* _TASK INSTRUCTIONS_:
Every line from the one containing "mkObserverOption common (default" through the end of the data is to be copied exactly, and nothing outside that range.

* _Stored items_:
- Opening Delimiter -
(* ===== verification/Commands.v ===== *)
(** * The commands ([cmd/])

    The options and the configuration of a process, the operator
    ([cmd/operator/cmd.go]) and the observer ([cmd/observer/cmd.go]) from
    their start to their end, and the observer's HTTP server as it runs beside
    the manager.  The flags are parsed by pflag and the commands run by cobra;
    reading files, YAML and the parsing of URLs are parameters. *)

From S2P Require Import Prelude GoStd Errors Heap Regex Kube Api World ReconcilerUtils Examples Webhook Metadata Expectation.
From S2P Require Import Cache Conf Dependence NodeManager Phase PodGroup Pod PodCreate Service Job Controller Events.
From S2P Require Import FrameworkBase SimpleFrameworks Bagua Dask Tensorflow Factory Boot Setup SetupProofs.
From Stdlib Require Import QArith.

Open Scope Z_scope.

(** ** Options ([cmd/server/option.go], [cmd/operator/option.go],
    [cmd/observer/option.go]) *)

Record Option := mkOption {
  MetricsAddr : string;
  ProbeAddr : string;
  ConfigPath : string;
  Namespace : string;
}.
Record OperatorOption := mkOperatorOption { operator_Option : option Option; EnableLeaderElection : bool }.
Record ObserverOption := mkObserverOption { observer_Option : option Option; opt_Port : Z }.

(** The flags bound to the options, given what the command line sets them to;
    a flag that it does not name has its default. *)
Section flags.
Context (string_flag : string → option string) (bool_flag : string → option bool) (int_flag : string → option Z).

Definition Bind : Option :=
  mkOption (default ":8080" (string_flag "metrics-bind-address")) (default ":8081" (string_flag "health-probe-bind-address"))
    (default "./conf/staging.yaml" (string_flag "config")) (default "" (string_flag "namespace")).
Definition operator_Bind (common : option Option) : OperatorOption :=
  mkOperatorOption common (default false (bool_flag "leader-elect")).
Definition observer_Bind (common : option Option) : ObserverOption :=
  mkObserverOption common (default 80 (int_flag "port")).
End flags.

Definition BuildManagerOptions (opts : Option) : ManagerOptions :=
  mkManagerOptions (MetricsAddr opts) 9443 (ProbeAddr opts) "963c7a0b.kuaishou.com" false (Namespace opts).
- Closing Delimiter -
* _TASK RESPONSE_:
  mkObserverOption common (default 80 (int_flag "port")).
End flags.

Definition BuildManagerOptions (opts : Option) : ManagerOptions :=
  mkManagerOptions (MetricsAddr opts) 9443 (ProbeAddr opts) "963c7a0b.kuaishou.com" false (Namespace opts).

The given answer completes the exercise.